Steven Reineke

aus Wikipedia, der freien Enzyklopädie
Wechseln zu: Navigation, Suche

Steven Reineke (* 1970 in Tipp City, Ohio) ist ein US-amerikanischer Komponist, Arrangeur und Dirigent deutscher Abstammung.

Leben[Bearbeiten]

Reineke lernte bereits in jungen Jahren Trompete zu spielen. Mit 15 brachte er sich im Selbststudium das Klavierspiel bei. Er studierte an der Miami University in Oxford, Ohio Trompete und Komposition. Nach seinem Abschluss 1993 ging er nach Los Angeles, wo er im Rahmen eines Workshops die Gelegenheit hatte, das Warner Brothers Studio-Orchester bei Aufnahmen seiner eigenen Werke zu leiten. 1995 ging Reineke nach Cincinnati, wo er dem Cincinnati Pops Orchestra beitrat und dort erster Komponist und Arrangeur wurde.

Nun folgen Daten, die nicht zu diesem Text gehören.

(** * Evaluation and calibration engine of gpu-ml-framework

    A shallow embedding of [src/eval/metrics.py] (multiclass Brier score,
    expected calibration error, [evaluate]) and of [src/train/run_cv.py]
    ([bootstrap_ci] and the stratified fold loop of [main]) and of
    [load_logs] of [src/data/logs_loader.py], together with the parts of
    numpy, pandas and scikit-learn those functions call.

    Numbers.  The Python code computes on IEEE doubles.  A double is a
    rational, so every float is a [Q] here, compared with [==], and the
    comparisons of the code are exact.  Where the last bit of a number
    decides what happens to a sample, in the bin edges of
    [np.linspace], the rounding is modelled ([Fl.round]).  Sums, means and
    quotients are computed exactly: a value the theorems give is the
    value of the code up to the rounding of those operations.

    Failures.  A Python exception, or a [nan] handed back in place of a
    number, is a [Raise] in the [outcome] type. *)

From Stdlib Require Import String.
From Stdlib Require Import List Bool Arith ZArith QArith Qabs Qminmax Qround Qpower.
From Stdlib Require Import Lia Lqa Sorted.
Import ListNotations.

(** ** Outcomes of a call *)

Inductive fault : Type :=
| IndexError   (* an index past the end of an axis, or a mask of the wrong length *)
| ValueError   (* numpy / scikit-learn input validation *)
| AttributeError   (* an accessor the object does not have *)
| NaNResult.   (* the call returned [nan] (numpy warns and goes on) *)

Inductive outcome (A : Type) : Type :=
| Ok (a : A)
| Raise (e : fault).

Arguments Ok {A} a.
Arguments Raise {A} e.

Definition bind {A B : Type} (c : outcome A) (k : A -> outcome B) : outcome B :=
  match c with
  | Ok a => k a
  | Raise e => Raise e
  end.

Notation "x <- c ;; k" := (bind c (fun x => k))
  (at level 61, c at next level, right associativity).

Definition failed {A : Type} (c : outcome A) : Prop := exists e, c = Raise e.

Fixpoint sequence {A : Type} (cs : list (outcome A)) : outcome (list A) :=
  match cs with
  | [] => Ok []
  | c :: rest => x <- c ;; xs <- sequence rest ;; Ok (x :: xs)
  end.

(** ** Rounding to a double

    Where the place of a sample depends on the last bit of a number
    (the bin edges that [np.linspace] computes) the double is modelled
    itself: the rational that IEEE 754 binary64 arithmetic yields, every
    operation rounded to the nearest number of 53 significant bits, a tie
    going to the even significand.  The exponent range is left out: no
    quantity rounded here gets near the smallest or the largest double. *)

Module Fl.

Local Open Scope Q_scope.

(** Nearest integer, a tie going to the even neighbour. *)
Definition nearest_even (x : Q) : Z :=
  let f := Qfloor x in
  match Qcompare (x - inject_Z f) (1 # 2) with
  | Lt => f
  | Gt => (f + 1)%Z
  | Eq => if Z.even f then f else (f + 1)%Z
  end.

(** The binade of a positive [x]: [2 ^ binade x <= x < 2 ^ (binade x + 1)]. *)
Definition binade (x : Q) : Z :=
  let k := (Z.log2 (Qnum x) - Z.log2 (Zpos (Qden x)))%Z in
  if Qle_bool (2 ^ k) x then k else (k - 1)%Z.

(** A positive [x] rounded to 53 significant bits. *)
Definition round_pos (x : Q) : Q :=
  let e := (binade x - 52)%Z in
  inject_Z (nearest_even (x / 2 ^ e)) * 2 ^ e.

Definition round (x : Q) : Q :=
  match Qnum x with
  | Z0 => 0
  | Zpos _ => round_pos x
  | Zneg _ => - round_pos (- x)
  end.

(** The product and the quotient of two doubles. *)
Definition mul (a b : Q) : Q := round (a * b).

Definition div (a b : Q) : Q := round (a / b).

(** Half the gap between 1 and the next double: [2 ^ -53]. *)
Definition unit_roundoff : Q := 1 # 9007199254740992.

End Fl.

(** ** The numpy operations the sources use *)

Module Np.

Local Open Scope Q_scope.

Definition Qltb (a b : Q) : bool := negb (Qle_bool b a).

Definition of_nat (n : nat) : Q := inject_Z (Z.of_nat n).

Definition sum (xs : list Q) : Q := fold_right Qplus 0 xs.

(** [np.mean] of a one-dimensional array; the mean of an empty array is
    [nan]. *)
Definition mean (xs : list Q) : outcome Q :=
  match xs with
  | [] => Raise NaNResult
  | _ :: _ => Ok (sum xs / of_nat (length xs))
  end.

(** [.astype(int)] and the mean of a boolean array. *)
Definition int_of_bool (b : bool) : Z := if b then 1%Z else 0%Z.

Definition count_true (bs : list bool) : nat := length (filter (fun b => b) bs).

Definition mean_bool (bs : list bool) : outcome Q :=
  mean (map (fun b => inject_Z (int_of_bool b)) bs).

Definition any (bs : list bool) : bool := existsb (fun b => b) bs.

(** A two-dimensional float array: its column count is part of the shape
    even when there is no row. *)
Record ndarray2 : Type := { ncols : nat; rows : list (list Q) }.

Definition nrows (m : ndarray2) : nat := length (rows m).

Definition well_shaped (m : ndarray2) : Prop :=
  Forall (fun r => length r = ncols m) (rows m).

(** [m[:, i]] *)
Definition column (m : ndarray2) (i : nat) : outcome (list Q) :=
  if (i <? ncols m)%nat
  then Ok (map (fun r => nth i r 0) (rows m))
  else Raise IndexError.

(** Running maximum and the index where it was first reached: a later
    entry replaces the current one only when strictly larger. *)
Fixpoint max_from (best : Q) (xs : list Q) : Q :=
  match xs with
  | [] => best
  | x :: rest => max_from (if Qltb best x then x else best) rest
  end.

Er trat seit dieser Zeit bei vielen renommierten Orchestern als Gastdirigent in Erscheinung, darunter das Vermont Symphony Orchestra, das Indianapolis Symphony Orchestra, das Toronto Symphony Orchestra, das Cincinnati Pops Orchestra und das National Symphony of Taiwan in Taipeh.

Werk[Bearbeiten]

Reinekes Musik ist überwiegend Programmmusik, sie dient also der musikalischen Umsetzung literarischer Vorlagen. Neben einigen Ballettorchestrationen komponierte er hauptsächlich für Sinfonieorchester oder Blasorchester. Seine bekanntesten Werke sind wohl Fate of the gods, Pilatus: Mountain of Dragons und The witch and the saint von 2005.